What is expected> Your answer is the lines below, exactly, from the one that contains "uses_held h ev /\ hand_out h ev = h." through the one that contains "rewrite log_of_guarded. apply", both included.

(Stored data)
▬▬▬
(** X9.  In launch mode a non-empty [executablePath] of the credentials
    bypasses locator and installer altogether: right after the
    credentials lookup the browser is launched from that very path. *)
Theorem explicit_path_skips_locator
    i operation browserType browserOptions st credentials w1 path :
  respond env (GetCredentials "playwrightCredentials") (world st)
    = (Ok credentials, w1) ->
  connectionType credentials <> Some "connect" ->
  executablePath credentials = Some path ->
  path <> "" ->
  let t := log_of (tryBlock env i operation browserType browserOptions) st in
  never KLocate t /\ never KInstall t
  /\ exists r t',
      t = Ev (GetCredentials "playwrightCredentials") (Ok credentials)
          :: Console (LogLaunching path)
          :: Ev (Launch browserType
                   (mkLaunchOptions (headless_not_false browserOptions)
                      (slowMo_or_0 browserOptions) path)) r
          :: t'.
Proof.
  intros Hcred Hmode Hpath Hne t. subst t.
  unfold log_of. exec_unfold. rewrite Hcred. simpl.
  rewrite bool_decide_eq_false_2 by exact Hmode.
  rewrite Hpath. rewrite bool_decide_eq_false_2 by exact Hne. simpl.
  repeat exec_step; rewrite <- ?app_assoc; simpl;
    rewrite drop_app_length;
    (split; [solve_never | split; [solve_never | eauto]]).
Qed.

(** *** A close that fails *)

(** X10.  When it is [browser.close()] that throws, the operation of the
    item had already returned its result, and that result is lost: the
    [try] block has pushed nothing, and with continue-on-fail on the only
    output of the item is the record of the close error. *)
Theorem close_failure_discards_result
    i operation browserType browserOptions st e st' :
  tryBlock env i operation browserType browserOptions st = (Throw e, st') ->
  failing_call
    (log_of (tryBlock env i operation browserType browserOptions) st)
    = Some KClose ->
  let t := log_of (tryBlock env i operation browserType browserOptions) st in
  tally completes_operation t = 1
  /\ never KPush t
  /\ returnData st' = returnData st
  /\ (continueOnFail env = true ->
      output_of (guarded env i operation browserType browserOptions) st
      = [errorRecord e browserType (platform env)]).
Proof.
  intros H Hcall t. subst t.
  split; [|split; [|split]].
  - revert Hcall. exec_failure H; intros Hcall;
      try (vm_compute in Hcall; discriminate Hcall); reflexivity.
  - revert Hcall. exec_failure H; intros Hcall;
      try (vm_compute in Hcall; discriminate Hcall); solve_never.
  - apply (tryBlock_throw_output _ _ _ _ _ _ _ _ H).
  - intros Hcof. apply (guarded_output_on_throw _ _ _ _ _ _ _ Hcof H).
Qed.

(** *** Handles stay within their item *)

Lemma passive_event h ev :
  In (kind ev) [KParameter; KConsole; KPush] ->
  uses_held h ev /\ hand_out h ev = h.
Proof.
  destruct ev as [R c r| |]; simpl; [|auto|auto].
  destruct c; simpl; intros H;
    try (exfalso; intuition discriminate);
    destruct r; auto.
Qed.

Lemma scoped_passive_prefix h (t1 t2 : list Event) :
  Forall (fun ev => In (kind ev) [KParameter; KConsole; KPush]) t1 ->
  scoped h t2 -> scoped h (t1 ++ t2).
Proof.
  intros H1 H2. induction H1 as [|ev t1 Hev _ IH]; simpl; [exact H2|].
  destruct (passive_event h ev Hev) as (Hu & ->). auto.
Qed.

Lemma scoped_passive_suffix h (t1 t2 : list Event) :
  scoped h t1 ->
  Forall (fun ev => In (kind ev) [KParameter; KConsole; KPush]) t2 ->
  scoped h (t1 ++ t2).
Proof.
  revert h. induction t1 as [|ev t1 IH]; intros h H1 H2; simpl.
  - rewrite <- (app_nil_r t2). apply scoped_passive_prefix; [exact H2|].
    exact I.
  - destruct H1 as (Hu & H1). split; [exact Hu|]. apply IH; assumption.
Qed.

(** X11.  Whatever path a turn of the loop takes, every call it makes on
    a browser, a context or a page goes to the handle that the latest
    acquisition, [newContext] or [newPage] of this same turn has
    returned: no turn ever uses a handle of an earlier item. *)
Theorem handles_stay_within_item i st :
  scoped no_handles (log_of (iteration env i) st).
Proof.
  rewrite log_of_iteration. apply scoped_passive_prefix.
  { unfold log_of. exec; rewrite ?drop_app_length; solve_passive. }
  destruct (readParameters env i st) as [[[[op bt] o]|e] st1];
    [|exact I].
  rewrite log_of_guarded. apply scoped_passive_suffix.
  - unfold log_of. exec; rewrite ?drop_app_length, ?drop_all; simpl;
      repeat split.
  - destruct (tryBlock env i op bt o st1) as [[a|e] st2];
      [constructor|].
    destruct (continueOnFail env); solve_passive.
Qed.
▬▬▬
Task response>
  uses_held h ev /\ hand_out h ev = h.
Proof.
  destruct ev as [R c r| |]; simpl; [|auto|auto].
  destruct c; simpl; intros H;
    try (exfalso; intuition discriminate);
    destruct r; auto.
Qed.

Lemma scoped_passive_prefix h (t1 t2 : list Event) :
  Forall (fun ev => In (kind ev) [KParameter; KConsole; KPush]) t1 ->
  scoped h t2 -> scoped h (t1 ++ t2).
Proof.
  intros H1 H2. induction H1 as [|ev t1 Hev _ IH]; simpl; [exact H2|].
  destruct (passive_event h ev Hev) as (Hu & ->). auto.
Qed.

Lemma scoped_passive_suffix h (t1 t2 : list Event) :
  scoped h t1 ->
  Forall (fun ev => In (kind ev) [KParameter; KConsole; KPush]) t2 ->
  scoped h (t1 ++ t2).
Proof.
  revert h. induction t1 as [|ev t1 IH]; intros h H1 H2; simpl.
  - rewrite <- (app_nil_r t2). apply scoped_passive_prefix; [exact H2|].
    exact I.
  - destruct H1 as (Hu & H1). split; [exact Hu|]. apply IH; assumption.
Qed.

(** X11.  Whatever path a turn of the loop takes, every call it makes on
    a browser, a context or a page goes to the handle that the latest
    acquisition, [newContext] or [newPage] of this same turn has
    returned: no turn ever uses a handle of an earlier item. *)
Theorem handles_stay_within_item i st :
  scoped no_handles (log_of (iteration env i) st).
Proof.
  rewrite log_of_iteration. apply scoped_passive_prefix.
  { unfold log_of. exec; rewrite ?drop_app_length; solve_passive. }
  destruct (readParameters env i st) as [[[[op bt] o]|e] st1];
    [|exact I].
  rewrite log_of_guarded. apply scoped_passive_suffix.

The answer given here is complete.